:: Your instructions ::
The whole listing is to be retyped exactly as it appears.

:: Material for this exercise ::
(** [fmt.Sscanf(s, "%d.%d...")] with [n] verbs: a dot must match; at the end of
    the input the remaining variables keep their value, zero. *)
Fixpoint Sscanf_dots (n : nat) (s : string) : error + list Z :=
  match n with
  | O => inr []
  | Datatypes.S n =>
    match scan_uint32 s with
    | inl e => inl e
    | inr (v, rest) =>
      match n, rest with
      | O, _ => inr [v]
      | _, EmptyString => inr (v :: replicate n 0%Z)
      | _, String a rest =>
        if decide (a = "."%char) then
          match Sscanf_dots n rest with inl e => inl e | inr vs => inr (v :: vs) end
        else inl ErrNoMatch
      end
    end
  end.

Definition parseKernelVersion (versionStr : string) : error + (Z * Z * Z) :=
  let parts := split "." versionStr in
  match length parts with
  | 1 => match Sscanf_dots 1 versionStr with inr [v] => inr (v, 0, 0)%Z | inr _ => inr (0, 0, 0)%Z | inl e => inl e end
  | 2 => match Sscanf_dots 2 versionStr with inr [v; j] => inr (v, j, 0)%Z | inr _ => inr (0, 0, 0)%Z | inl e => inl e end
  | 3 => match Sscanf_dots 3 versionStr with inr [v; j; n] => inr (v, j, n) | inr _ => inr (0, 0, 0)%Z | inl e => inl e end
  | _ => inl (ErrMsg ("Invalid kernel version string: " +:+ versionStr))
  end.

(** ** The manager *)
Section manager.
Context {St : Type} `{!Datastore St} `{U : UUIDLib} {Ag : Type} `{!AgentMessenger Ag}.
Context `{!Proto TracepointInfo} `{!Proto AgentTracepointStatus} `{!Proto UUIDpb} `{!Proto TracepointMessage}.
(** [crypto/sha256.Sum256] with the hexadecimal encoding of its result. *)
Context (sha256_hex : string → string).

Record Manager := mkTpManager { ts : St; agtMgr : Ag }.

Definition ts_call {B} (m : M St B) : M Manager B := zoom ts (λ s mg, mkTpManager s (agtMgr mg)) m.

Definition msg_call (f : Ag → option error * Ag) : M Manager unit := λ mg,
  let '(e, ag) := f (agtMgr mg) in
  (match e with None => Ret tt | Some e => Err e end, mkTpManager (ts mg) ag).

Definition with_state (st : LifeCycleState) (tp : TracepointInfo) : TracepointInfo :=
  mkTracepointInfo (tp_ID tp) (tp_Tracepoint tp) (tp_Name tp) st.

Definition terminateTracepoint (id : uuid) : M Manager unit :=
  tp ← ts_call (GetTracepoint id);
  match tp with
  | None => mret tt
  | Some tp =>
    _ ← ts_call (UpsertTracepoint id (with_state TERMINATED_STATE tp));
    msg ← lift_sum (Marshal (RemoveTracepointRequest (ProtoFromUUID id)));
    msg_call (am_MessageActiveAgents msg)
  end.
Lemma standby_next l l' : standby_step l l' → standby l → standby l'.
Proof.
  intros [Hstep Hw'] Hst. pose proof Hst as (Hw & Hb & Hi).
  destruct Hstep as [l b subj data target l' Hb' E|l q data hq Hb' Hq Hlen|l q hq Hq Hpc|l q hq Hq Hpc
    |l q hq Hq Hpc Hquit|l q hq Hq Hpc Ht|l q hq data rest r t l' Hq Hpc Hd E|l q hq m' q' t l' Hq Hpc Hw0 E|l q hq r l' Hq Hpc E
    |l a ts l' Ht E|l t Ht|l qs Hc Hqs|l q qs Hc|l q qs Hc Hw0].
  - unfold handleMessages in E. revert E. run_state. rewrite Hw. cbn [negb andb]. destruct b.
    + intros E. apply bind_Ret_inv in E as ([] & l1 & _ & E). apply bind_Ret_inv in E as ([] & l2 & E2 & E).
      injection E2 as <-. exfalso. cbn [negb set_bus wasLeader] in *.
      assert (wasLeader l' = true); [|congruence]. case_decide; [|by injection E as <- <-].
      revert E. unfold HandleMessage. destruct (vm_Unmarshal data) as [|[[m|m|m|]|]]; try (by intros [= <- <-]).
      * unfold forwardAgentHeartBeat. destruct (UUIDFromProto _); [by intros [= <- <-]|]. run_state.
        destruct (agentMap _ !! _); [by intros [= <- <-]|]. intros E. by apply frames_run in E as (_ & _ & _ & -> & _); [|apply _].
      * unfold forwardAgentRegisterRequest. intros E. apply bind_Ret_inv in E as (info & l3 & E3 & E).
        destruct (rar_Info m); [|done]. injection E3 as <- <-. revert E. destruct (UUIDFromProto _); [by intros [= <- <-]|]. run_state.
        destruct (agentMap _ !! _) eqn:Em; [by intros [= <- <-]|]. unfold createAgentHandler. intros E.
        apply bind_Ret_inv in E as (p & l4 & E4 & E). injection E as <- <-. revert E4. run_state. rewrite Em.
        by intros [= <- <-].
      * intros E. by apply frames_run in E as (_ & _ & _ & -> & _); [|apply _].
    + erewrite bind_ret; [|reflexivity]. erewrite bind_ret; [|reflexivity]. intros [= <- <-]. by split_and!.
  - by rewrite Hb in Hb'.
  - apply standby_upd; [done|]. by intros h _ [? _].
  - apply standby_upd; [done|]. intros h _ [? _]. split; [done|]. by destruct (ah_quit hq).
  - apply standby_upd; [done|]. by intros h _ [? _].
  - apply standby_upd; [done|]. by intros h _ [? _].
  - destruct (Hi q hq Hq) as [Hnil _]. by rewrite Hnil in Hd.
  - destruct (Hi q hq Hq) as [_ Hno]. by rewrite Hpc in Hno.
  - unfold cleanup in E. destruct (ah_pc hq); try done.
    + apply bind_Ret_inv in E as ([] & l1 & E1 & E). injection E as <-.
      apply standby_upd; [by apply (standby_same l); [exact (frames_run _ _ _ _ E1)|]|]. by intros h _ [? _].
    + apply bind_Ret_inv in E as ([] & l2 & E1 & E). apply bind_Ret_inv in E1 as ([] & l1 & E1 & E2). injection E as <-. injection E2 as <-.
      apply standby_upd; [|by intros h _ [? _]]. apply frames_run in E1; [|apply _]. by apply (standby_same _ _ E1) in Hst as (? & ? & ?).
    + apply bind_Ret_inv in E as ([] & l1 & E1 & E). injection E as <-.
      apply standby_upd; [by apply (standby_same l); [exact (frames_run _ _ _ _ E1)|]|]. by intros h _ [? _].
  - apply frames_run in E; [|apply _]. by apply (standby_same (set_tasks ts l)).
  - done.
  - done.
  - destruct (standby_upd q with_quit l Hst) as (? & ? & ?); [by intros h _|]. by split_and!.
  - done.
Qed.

:: Exercise result ::
(** [fmt.Sscanf(s, "%d.%d...")] with [n] verbs: a dot must match; at the end of
    the input the remaining variables keep their value, zero. *)
Fixpoint Sscanf_dots (n : nat) (s : string) : error + list Z :=
  match n with
  | O => inr []
  | Datatypes.S n =>
    match scan_uint32 s with
    | inl e => inl e
    | inr (v, rest) =>
      match n, rest with
      | O, _ => inr [v]
      | _, EmptyString => inr (v :: replicate n 0%Z)
      | _, String a rest =>
        if decide (a = "."%char) then
          match Sscanf_dots n rest with inl e => inl e | inr vs => inr (v :: vs) end
        else inl ErrNoMatch
      end
    end
  end.

Definition parseKernelVersion (versionStr : string) : error + (Z * Z * Z) :=
  let parts := split "." versionStr in
  match length parts with
  | 1 => match Sscanf_dots 1 versionStr with inr [v] => inr (v, 0, 0)%Z | inr _ => inr (0, 0, 0)%Z | inl e => inl e end
  | 2 => match Sscanf_dots 2 versionStr with inr [v; j] => inr (v, j, 0)%Z | inr _ => inr (0, 0, 0)%Z | inl e => inl e end
  | 3 => match Sscanf_dots 3 versionStr with inr [v; j; n] => inr (v, j, n) | inr _ => inr (0, 0, 0)%Z | inl e => inl e end
  | _ => inl (ErrMsg ("Invalid kernel version string: " +:+ versionStr))
  end.

(** ** The manager *)
Section manager.
Context {St : Type} `{!Datastore St} `{U : UUIDLib} {Ag : Type} `{!AgentMessenger Ag}.
Context `{!Proto TracepointInfo} `{!Proto AgentTracepointStatus} `{!Proto UUIDpb} `{!Proto TracepointMessage}.
(** [crypto/sha256.Sum256] with the hexadecimal encoding of its result. *)
Context (sha256_hex : string → string).

Record Manager := mkTpManager { ts : St; agtMgr : Ag }.

Definition ts_call {B} (m : M St B) : M Manager B := zoom ts (λ s mg, mkTpManager s (agtMgr mg)) m.

Definition msg_call (f : Ag → option error * Ag) : M Manager unit := λ mg,
  let '(e, ag) := f (agtMgr mg) in
  (match e with None => Ret tt | Some e => Err e end, mkTpManager (ts mg) ag).

Definition with_state (st : LifeCycleState) (tp : TracepointInfo) : TracepointInfo :=
  mkTracepointInfo (tp_ID tp) (tp_Tracepoint tp) (tp_Name tp) st.

Definition terminateTracepoint (id : uuid) : M Manager unit :=
  tp ← ts_call (GetTracepoint id);
  match tp with
  | None => mret tt
  | Some tp =>
    _ ← ts_call (UpsertTracepoint id (with_state TERMINATED_STATE tp));
    msg ← lift_sum (Marshal (RemoveTracepointRequest (ProtoFromUUID id)));
    msg_call (am_MessageActiveAgents msg)
  end.
Lemma standby_next l l' : standby_step l l' → standby l → standby l'.
Proof.
  intros [Hstep Hw'] Hst. pose proof Hst as (Hw & Hb & Hi).
  destruct Hstep as [l b subj data target l' Hb' E|l q data hq Hb' Hq Hlen|l q hq Hq Hpc|l q hq Hq Hpc
    |l q hq Hq Hpc Hquit|l q hq Hq Hpc Ht|l q hq data rest r t l' Hq Hpc Hd E|l q hq m' q' t l' Hq Hpc Hw0 E|l q hq r l' Hq Hpc E
    |l a ts l' Ht E|l t Ht|l qs Hc Hqs|l q qs Hc|l q qs Hc Hw0].
  - unfold handleMessages in E. revert E. run_state. rewrite Hw. cbn [negb andb]. destruct b.
    + intros E. apply bind_Ret_inv in E as ([] & l1 & _ & E). apply bind_Ret_inv in E as ([] & l2 & E2 & E).
      injection E2 as <-. exfalso. cbn [negb set_bus wasLeader] in *.
      assert (wasLeader l' = true); [|congruence]. case_decide; [|by injection E as <- <-].
      revert E. unfold HandleMessage. destruct (vm_Unmarshal data) as [|[[m|m|m|]|]]; try (by intros [= <- <-]).
      * unfold forwardAgentHeartBeat. destruct (UUIDFromProto _); [by intros [= <- <-]|]. run_state.
        destruct (agentMap _ !! _); [by intros [= <- <-]|]. intros E. by apply frames_run in E as (_ & _ & _ & -> & _); [|apply _].
      * unfold forwardAgentRegisterRequest. intros E. apply bind_Ret_inv in E as (info & l3 & E3 & E).
        destruct (rar_Info m); [|done]. injection E3 as <- <-. revert E. destruct (UUIDFromProto _); [by intros [= <- <-]|]. run_state.
        destruct (agentMap _ !! _) eqn:Em; [by intros [= <- <-]|]. unfold createAgentHandler. intros E.
        apply bind_Ret_inv in E as (p & l4 & E4 & E). injection E as <- <-. revert E4. run_state. rewrite Em.
        by intros [= <- <-].
      * intros E. by apply frames_run in E as (_ & _ & _ & -> & _); [|apply _].
    + erewrite bind_ret; [|reflexivity]. erewrite bind_ret; [|reflexivity]. intros [= <- <-]. by split_and!.
  - by rewrite Hb in Hb'.
  - apply standby_upd; [done|]. by intros h _ [? _].
  - apply standby_upd; [done|]. intros h _ [? _]. split; [done|]. by destruct (ah_quit hq).
  - apply standby_upd; [done|]. by intros h _ [? _].
  - apply standby_upd; [done|]. by intros h _ [? _].
  - destruct (Hi q hq Hq) as [Hnil _]. by rewrite Hnil in Hd.
  - destruct (Hi q hq Hq) as [_ Hno]. by rewrite Hpc in Hno.
  - unfold cleanup in E. destruct (ah_pc hq); try done.
    + apply bind_Ret_inv in E as ([] & l1 & E1 & E). injection E as <-.
      apply standby_upd; [by apply (standby_same l); [exact (frames_run _ _ _ _ E1)|]|]. by intros h _ [? _].
    + apply bind_Ret_inv in E as ([] & l2 & E1 & E). apply bind_Ret_inv in E1 as ([] & l1 & E1 & E2). injection E as <-. injection E2 as <-.
      apply standby_upd; [|by intros h _ [? _]]. apply frames_run in E1; [|apply _]. by apply (standby_same _ _ E1) in Hst as (? & ? & ?).
    + apply bind_Ret_inv in E as ([] & l1 & E1 & E). injection E as <-.
      apply standby_upd; [by apply (standby_same l); [exact (frames_run _ _ _ _ E1)|]|]. by intros h _ [? _].
  - apply frames_run in E; [|apply _]. by apply (standby_same (set_tasks ts l)).
  - done.
  - done.
  - destruct (standby_upd q with_quit l Hst) as (? & ? & ?); [by intros h _|]. by split_and!.
  - done.
Qed.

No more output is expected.